Preparation of Eu(III) Luminescent Hybrid Nanomaterials via Oxidation Induced by Gas-Phase Vacuum Evaporation Approach and Their Anti-Counterfeiting Applications

Wenzhe Wu; Shaofeng Chen; Wei Ling; Yiwei Tang; Yuji Du; Peilin Liang; Shi-Jian Su; Dongcheng Chen

doi:10.20944/preprints202605.1757.v1

Submitted:

25 May 2026

Posted:

26 May 2026

You are already at the latest version

Abstract

Europium (Eu) is a rare-earth element with unique optoelectronic properties that underpin its applications in displays and lighting, X‑ray imaging, anti‑counterfeiting, and biomedicine. Conventional methods typically involve the synthesis of europium based luminescent materials in powder or crystalline form via high temperature solid state reactions or solution processes, followed by secondary processing such as spin coating or evaporation to fabricate films or devices. In this work, we report a direct approach to prepare trivalent europium based luminescent materials using divalent europium bromide (EuBr₂) as the precursor via a gas-phase vacuum evaporation approach (GPVEA). This “deposition-as-synthesis” method enables the fabrication of the hybrid nanoscale films with various blending ratios, which exhibit changes in the fine structure of the emission peaks. The luminescence spectra remain nearly identical across the temperature range from 80 K to 320 K. The photoluminescence emission intensity is stronger in air than in vacuum. Furthermore, the films show good stability under continuous photoexcitation. Through patterned design, we demonstrate their value for anti‑counterfeiting applications. This work thus provides guidance for the preparation of europium based luminescent nanomaterials via GPVEA and their application in anti‑counterfeiting.

Keywords:

divalent europium ions

;

trivalent europium ions

;

gas-phase vacuum evaporation approach

;

anti-counterfeiting

Subject:

Chemistry and Materials Science - Materials Science and Technology

1. Introduction

Europium (Eu) is a rare-earth element with a unique electron configuration, which imparts its characteristic luminescence. This property enables important applications in displays and lighting [1,2], X-ray imaging [3], anti-counterfeiting [4,5,6,7], and biomedicine [8,9,10]. Europium ion typically exists in two oxidation states, divalent [Eu(II)] and trivalent [Eu(III)], which exhibit markedly distinct luminescence properties. The luminescence of divalent europium ions arises from the electronic transition from the 4f⁶5d¹ excited state to the 4f⁷ ground state, producing broad-band emission covering the range from ultraviolet to red [11,12,13,14]. As this transition involves outer-shell 5d electrons, the corresponding energy levels are strongly influenced by the crystal field and coordination environment, resulting in high tunability of the emission wavelength [15]. In contrast, the 4f orbitals of trivalent europium ions are effectively shielded by the outer closed 5s²5p⁶ shell [16]. Their luminescence arises from intra-configurational 4f-4f electronic transitions, giving rise to a series of sharp characteristic emission peaks [1,4,17,18,19]. The luminescence-related energy levels are barely affected by the ligand or solvent environment, thus delivering exceptionally high color purity and stability [20].

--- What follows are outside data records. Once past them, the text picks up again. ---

(* ===== verification/View.v ===== *)
(** * Graph views

    Models [graph/view.rs]: the [GraphView] trait as a class, its contract as
    a class of laws against a [shape] (what the view says the graph is), and
    the adapters [Rooted], [Reversed] and [scan_predecessors], each with its
    proof that it keeps the contract. Algorithms are proved against this
    interface, stores and adapters implement it. An identity is modelled by
    its raw value, which [DenseId] makes its index. *)

From S2P Require Import Prelude Ids.

(** [trait GraphView] *)
Class GraphView (G : Type) : Type := {
  gv_node_bound : G → nat;
  gv_node_ids : G → res (list Id);
  gv_successors : G → Id → res (list Id);
  gv_predecessors : G → Id → res (list Id);
}.

(** [Adjacency::neighbors] of the axis a direction resolves to ([by_axis!]) *)
Definition neighbors {G} `{GraphView G} (d : TraversalDirection) (g : G) (n : Id) : res (list Id) :=
  match d with Outgoing => gv_successors g n | Incoming => gv_predecessors g n end.

(** [Adjacency::against] *)
Definition against (d : TraversalDirection) : TraversalDirection :=
  match d with Outgoing => Incoming | Incoming => Outgoing end.

(** [assert_in_bound] *)
Definition assert_in_bound {G} `{GraphView G} (g : G) (n : Id) (role : string) : res () :=
  rassert (bool_decide (index n < gv_node_bound g)) (role +:+ " is out of range").

(** [scan_predecessors] *)
Definition scan_predecessors {G} `{GraphView G} (g : G) (n : Id) : res (list Id) :=
  candidates ← gv_node_ids g;
  rfold (λ acc candidate,
    succ ← gv_successors g candidate;
    mret (acc ++ ((λ _, candidate) <$> filter (λ s, s = n) succ))) [] candidates.

(** [Rooted] *)
Record Rooted (G : Type) : Type := mk_Rooted { rooted_graph : G; rooted_root : Id }.
Arguments mk_Rooted {G} _ _.
Arguments rooted_graph {G} _.
Arguments rooted_root {G} _.
#[export] Instance Rooted_view {G} `{GraphView G} : GraphView (Rooted G) := {|
  gv_node_bound r := gv_node_bound (rooted_graph r);
  gv_node_ids r := gv_node_ids (rooted_graph r);
  gv_successors r := gv_successors (rooted_graph r);
  gv_predecessors r := gv_predecessors (rooted_graph r);
|}.

(** [trait RootedView] *)
Class RootedView (G : Type) `{GraphView G} : Type := gv_root : G → Id.
#[export] Instance Rooted_rooted {G} `{GraphView G} : RootedView (Rooted G) := rooted_root.

(** [Reversed] *)
Record Reversed (G : Type) : Type := mk_Reversed { reversed_graph : G }.
Arguments mk_Reversed {G} _.
Arguments reversed_graph {G} _.
#[export] Instance Reversed_view {G} `{GraphView G} : GraphView (Reversed G) := {|
  gv_node_bound r := gv_node_bound (reversed_graph r);
  gv_node_ids r := gv_node_ids (reversed_graph r);
  gv_successors r := gv_predecessors (reversed_graph r);
  gv_predecessors r := gv_successors (reversed_graph r);
|}.

(** ** The contract *)

(** What a view says the graph is. *)
Record shape : Type := mk_shape {
  sh_bound : nat;
  sh_nodes : list Id;
  sh_next : TraversalDirection → Id → list Id;
}.

Definition sh_reverse (s : shape) : shape :=
  mk_shape (sh_bound s) (sh_nodes s) (λ d, sh_next s (against d)).

(** How often [x] occurs in [l]. *)
Definition occurrences (x : Id) (l : list Id) : nat := length (filter (λ y, y = x) l).

(** The dense-identity contract: live identities are distinct and below the
    bound, adjacency stays among them, and the two directions hold the same
    multiset of edges. *)
Record shape_ok (s : shape) : Prop := mk_shape_ok {
  so_bound : ∀ n, n ∈ sh_nodes s → index n < sh_bound s;
  so_nodup : NoDup (sh_nodes s);
  so_live : ∀ d n m, n ∈ sh_nodes s → m ∈ sh_next s d n → m ∈ sh_nodes s;
  so_mirror : ∀ n m, n ∈ sh_nodes s → m ∈ sh_nodes s →
    occurrences m (sh_next s Outgoing n) = occurrences n (sh_next s Incoming m);
}.

(** [g] shows the graph [s] and keeps the contract. *)
Class Views {G} `{GraphView G} (g : G) (s : shape) : Prop := mk_Views {
  vw_bound : gv_node_bound g = sh_bound s;
  vw_nodes : gv_node_ids g = Ok (sh_nodes s);
  vw_next : ∀ d n, n ∈ sh_nodes s → neighbors d g n = Ok (sh_next s d n);
  vw_ok : shape_ok s;
}.

Lemma occurrences_elem x (l : list Id) : 0 < occurrences x l ↔ x ∈ l.
Proof.
  unfold occurrences. split.
  - destruct (filter (λ y, y = x) l) as [|y l'] eqn:E; [cbn; lia|]. intros _.
    assert (y ∈ filter (λ y, y = x) l) as [-> ?]%list_elem_of_filter by (rewrite E; left). done.
  - intros Hx. destruct (filter (λ y, y = x) l) eqn:E; [|cbn; lia].
    assert (x ∈ filter (λ y, y = x) l) as H by by apply list_elem_of_filter.
    rewrite E in H. by apply elem_of_nil in H.
Qed.

Lemma against_involutive d : against (against d) = d.
Proof. by destruct d. Qed.

(** A neighbour one way is a neighbour the other way round. *)
Lemma mirror_elem s d n m :
  shape_ok s → n ∈ sh_nodes s → m ∈ sh_nodes s →
  m ∈ sh_next s d n ↔ n ∈ sh_next s (against d) m.
Proof.
  intros Hok Hn Hm. rewrite <-!occurrences_elem.
  destruct d; cbn; [rewrite (so_mirror _ Hok n m)|rewrite (so_mirror _ Hok m n)]; done.
Qed.

Lemma shape_ok_reverse s : shape_ok s → shape_ok (sh_reverse s).
Proof.
  intros Hok. split; cbn; [apply Hok..| |].
  - intros d n m. apply (so_live _ Hok).
  - intros n m Hn Hm. symmetry. by apply (so_mirror _ Hok).
Qed.

#[export] Instance Reversed_Views {G} `{GraphView G} (g : G) s :
  Views g s → Views (mk_Reversed g) (sh_reverse s).
Proof.
  intros [Hb Hn Hnx Hok]. split; [done|done| |by apply shape_ok_reverse].
  intros d n Hin. specialize (Hnx (against d) n Hin). by destruct d.
Qed.

#[export] Instance Rooted_Views {G} `{GraphView G} (g : G) r s :
  Views g s → Views (mk_Rooted g r) s.
Proof. intros [Hb Hn Hnx Hok]. split; [done|done| |done]. intros d n Hin. specialize (Hnx d n Hin). by destruct d. Qed.

Lemma vw_in_bound {G} `{GraphView G} (g : G) s n role :
  Views g s → n ∈ sh_nodes s → assert_in_bound g n role = Ok ().
Proof.
  intros HV Hn. unfold assert_in_bound. rewrite vw_bound, bool_decide_true; [done|].
  by apply (so_bound _ (vw_ok (g := g))).
Qed.

(** ** Scanning for predecessors *)

Lemma occurrences_app x l1 l2 : occurrences x (l1 ++ l2) = occurrences x l1 + occurrences x l2.
Proof. unfold occurrences. by rewrite filter_app, length_app. Qed.

Lemma occurrences_nodup x (l : list Id) : NoDup l → occurrences x l = if decide (x ∈ l) then 1 else 0.
Proof.
  unfold occurrences. induction 1 as [|y l Hy _ IH]; [done|]. rewrite filter_cons. destruct (decide (y = x)) as [->|Hne].
  - rewrite decide_True by left. cbn. rewrite IH, decide_False by done. done.
  - rewrite IH. destruct (decide (x ∈ l)); [rewrite decide_True by by right|rewrite decide_False by set_solver]; done.
Qed.

Lemma occurrences_const x c (l : list Id) :
  occurrences x ((λ _, c) <$> l) = if decide (c = x) then length l else 0.
Proof.
  unfold occurrences. induction l as [|y l IH]; [by case_decide|].
  rewrite fmap_cons, filter_cons. repeat case_decide; cbn; congruence.
Qed.

Definition scanned s (n : Id) (l : list Id) : list Id :=
  l ≫= λ c, (λ _, c) <$> filter (λ x, x = n) (sh_next s Outgoing c).

Lemma scan_predecessors_eq {G} `{GraphView G} (g : G) s n :
  Views g s → scan_predecessors g n = Ok (scanned s n (sh_nodes s)).
Proof.
  intros HV. unfold scan_predecessors. rewrite vw_nodes. rsimpl.
  cut (∀ l acc, l ⊆ sh_nodes s →
    rfold (λ acc candidate, succ ← gv_successors g candidate;
      mret (acc ++ ((λ _, candidate) <$> filter (λ s, s = n) succ))) acc l
    = Ok (acc ++ scanned s n l)); [intros Hc; by rewrite Hc|].
  induction l as [|c l IH]; intros acc Hl; cbn [rfold scanned]; [by rewrite app_nil_r|].
  pose proof (vw_next Outgoing c (g := g)) as Hc. cbn in Hc. rewrite Hc by set_solver. rsimpl.
  rewrite IH by set_solver. rewrite <-app_assoc. done.
Qed.

Lemma scanned_occurrences s n x l :
  NoDup l → occurrences x (scanned s n l) =
    if decide (x ∈ l) then occurrences n (sh_next s Outgoing x) else 0.
Proof.
  induction l as [|c l IH]; intros Hnd; [by rewrite decide_False by set_solver|].
  apply NoDup_cons in Hnd as [Hc Hnd].
  change (scanned s n (c :: l)) with
    (((λ _, c) <$> filter (λ x0, x0 = n) (sh_next s Outgoing c)) ++ scanned s n l).
  rewrite occurrences_app, occurrences_const, IH by done.
  change (length (filter (λ x0, x0 = n) (sh_next s Outgoing c)))
    with (occurrences n (sh_next s Outgoing c)).
  destruct (decide (c = x)) as [->|Hne].
  - rewrite decide_False by done. rewrite decide_True by set_solver. lia.
  - destruct (decide (x ∈ l)); [rewrite decide_True by set_solver|rewrite decide_False by set_solver]; lia.
Qed.

Lemma occurrences_cons x y (l : list Id) :
  occurrences x (y :: l) = (if decide (y = x) then 1 else 0) + occurrences x l.
Proof. unfold occurrences. rewrite filter_cons. by case_decide. Qed.

#[export] Instance occurrences_proper : Proper ((=) ==> (≡ₚ) ==> (=)) occurrences.
Proof. intros x ? <- l l' Hl. unfold occurrences. by rewrite Hl. Qed.

(** Lists in which everything occurs equally often are permutations. *)
Lemma occurrences_perm (l l' : list Id) :
  (∀ x, occurrences x l = occurrences x l') → l ≡ₚ l'.
Proof.
  revert l'. induction l as [|y l IH]; intros l' H.
  - destruct l' as [|z l']; [done|]. specialize (H z). rewrite occurrences_cons in H.
    rewrite decide_True in H by done. by cbn in H.
  - assert (Hy : y ∈ l').
    { apply occurrences_elem. rewrite <-H, occurrences_cons, decide_True by done. lia. }
    apply elem_of_Permutation in Hy as [l'' Hl]. rewrite Hl. constructor. apply IH.
    intros x. specialize (H x). rewrite Hl, !occurrences_cons in H. lia.
Qed.

(** Scanning every successor list finds the predecessors, parallel edges kept. *)
Lemma scan_predecessors_perm {G} `{GraphView G} (g : G) s n :
  Views g s → n ∈ sh_nodes s →
  ∃ l, scan_predecessors g n = Ok l ∧ l ≡ₚ sh_next s Incoming n.
Proof.
  intros HV Hn. pose proof (vw_ok (g := g)) as Hok. exists (scanned s n (sh_nodes s)).
  split; [by apply scan_predecessors_eq|]. apply occurrences_perm. intros x.
  rewrite scanned_occurrences by apply Hok. case_decide as Hx; [by apply (so_mirror _ Hok)|].
  destruct (occurrences x (sh_next s Incoming n)) eqn:E; [done|]. exfalso. apply Hx.
  apply (so_live _ Hok Incoming n); [done|]. apply occurrences_elem. lia.
Qed.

Existing preparation processes for europium-based luminescent materials can be categorized into two main classes based on the reaction phase: solid-phase methods and liquid-phase methods. Represented by the high-temperature solid-state reaction route, solid-phase approaches achieve the doping of europium ions into host matrices such as phosphates and borates via high-temperature calcination, and are widely adopted techniques for the industrial production of phosphors [12,21,22]. Liquid-phase methods mainly include routes such as co-precipitation [23], sol-gel processing [11], and hydrothermal synthesis [24], where precursors are prepared through uniform mixing of ions in solution systems. However, the high-temperature solid-state method requires very high temperatures, whereas the solution-based method requires a solvent during the reaction and subsequent purification of the product. Both methods require the prior synthesis of powder or crystalline materials with specific luminescence properties, followed by secondary processing such as spin-coating and vacuum evaporation to fabricate devices adapted to specific application scenarios [1,2], a step that imposes additional requirements on the material properties, including thermodynamic stability and solubility.

Vacuum evaporation, a type of vapor deposition technology, has been widely used for the fabrication of thin films and devices [25], most notably in the organic light-emitting diodes (OLEDs) display industry [26,27]. Thin films prepared via this method exhibit high uniformity, enable high pattern resolution, and the process itself offers excellent controllability. The development of novel europium-based luminescent materials based on this technology is expected to achieve direct compatibility with existing industrial production lines, thereby reducing the cost of technological iteration. In addition, most europium-based luminescent materials exhibit phenomena such as emission spectrum shifts under varying temperatures [20,28,29], which limits their anti-counterfeiting applications under extreme conditions, such as low temperatures.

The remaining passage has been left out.